When it asks you what software to install, the only thing you might consider is a print server. If you choose a listed version of Ubuntu from here, it will install a prepackaged spin, not just a simple desktop. It is important to keep in mind that you’ll need a wired connection for all of this to work.
Once you’re desktop selected a desktop and it is up and running, you’ll probably need to edit a file to get the Network Manager applet to control the network on your machine. This is also necessary if you need to activate wireless access. Here’s a good source of info on how you do this at Help.Ubuntu.com.

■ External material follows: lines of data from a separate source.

Lemma reg_step_rel c s1 s2 :
  reg_rel s1 s2 ->
  (reg_step c s1).1 = (reg_step c s2).1 /\ reg_rel (reg_step c s1).2 (reg_step c s2).2.
Proof.
  intros Hrel. destruct c as [name|name|name|name l|].
  - pose proof (GetOrCreate_rel name _ _ Hrel) as [Hl Hr].
    destruct s1 as [r1 h1], s2 as [r2 h2]. cbn.
    destruct (GetOrCreate name (r1, h1)), (GetOrCreate name (r2, h2)). cbn in *.
    by subst.
  - destruct s1 as [r1 h1], s2 as [r2 h2]. destruct Hrel as (Hw1 & Hw2 & Ha & Hh). cbn in *.
    split; [|done]. by rewrite !Lookup_abs, Ha.
  - destruct s1 as [r1 h1], s2 as [r2 h2]. destruct Hrel as (Hw1 & Hw2 & Ha & Hh). cbn in *.
    split; [done|]. repeat split; cbn; [by apply Delete_wf..| |done].
    by rewrite !Delete_abs, Ha.
  - destruct s1 as [r1 h1], s2 as [r2 h2]. destruct Hrel as (Hw1 & Hw2 & Ha & Hh). cbn in *.
    pose proof (CompareAndDelete_abs name l r1 Hw1) as [Hb1 Ha1].
    pose proof (CompareAndDelete_abs name l r2 Hw2) as [Hb2 Ha2].
    pose proof (CompareAndDelete_wf name l r1 Hw1).
    pose proof (CompareAndDelete_wf name l r2 Hw2).
    destruct (CompareAndDelete name l r1), (CompareAndDelete name l r2). cbn in *.
    rewrite Ha in *. repeat split; cbn; congruence.
  - destruct s1 as [r1 h1], s2 as [r2 h2]. destruct Hrel as (Hw1 & Hw2 & Ha & Hh). cbn in *.
    split; [|done]. by rewrite !Len_abs, Ha.
Qed.

Lemma reg_run_rel cs s1 s2 :
  reg_rel s1 s2 -> (reg_run cs s1).1 = (reg_run cs s2).1.
Proof.
  revert s1 s2. induction cs as [|c cs IH]; intros s1 s2 Hrel; [done|].
  destruct (reg_step_rel c s1 s2 Hrel) as [Hx Hs]. cbn.
  destruct (reg_step c s1) as [x1 s1'], (reg_step c s2) as [x2 s2']. cbn in *.
  specialize (IH s1' s2' Hs).
  destruct (reg_run cs s1'), (reg_run cs s2'). cbn in *. congruence.
Qed.
End Agree.

(** C30. The sync.Map registry and the sharded one are interchangeable: any
    sequence of GetOrCreate, Lookup, Delete, CompareAndDelete and Len gives the
    same results on both, from their empty states. *)
Theorem registries_agree cs :
  (reg_run (R := SyncMap.t) cs (reg_new, heap_empty)).1
  = (reg_run (R := Sharded.t) cs (reg_new, heap_empty)).1.
Proof.
  apply reg_run_rel. split_and!; [apply reg_new_wf..| |done].
  apply (eq_trans reg_new_abs). symmetry. apply reg_new_abs.
Qed.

Now that your basic desktop is installed, the fun really begins because it won’t include all of the things you’re used to getting. Every app, every utility and even a web browser will have to be installed manually. You’ll most likely have to get your own icon themes, backgrounds and window decorations as well. You can make it as tricked out as you like or just install the basic stuff you need and leave it at that. The main thing is that it will be what you want, nothing more and nothing less. Now, that’s what I call freedom! Now, watch my video and see what I came up with. It might give you an idea or two.
OK, OK… I see some of you are chomping at the bit and can’t wait to try this, so here’s a command you can use on a fresh base Ubuntu install to get a very basic XFCE DE to play with:
sudo apt install xfce4 xfce4-goodies slim firefox software-center
To get all of the third party multimedia codecs and fonts, run this command before you restart:
sudo apt install ubuntu-restricted-extras
When the EULA comes up, use the tab key to select OK and then use the arrow keys to choose ‘yes.’ After you are all done, restart your system and start playing!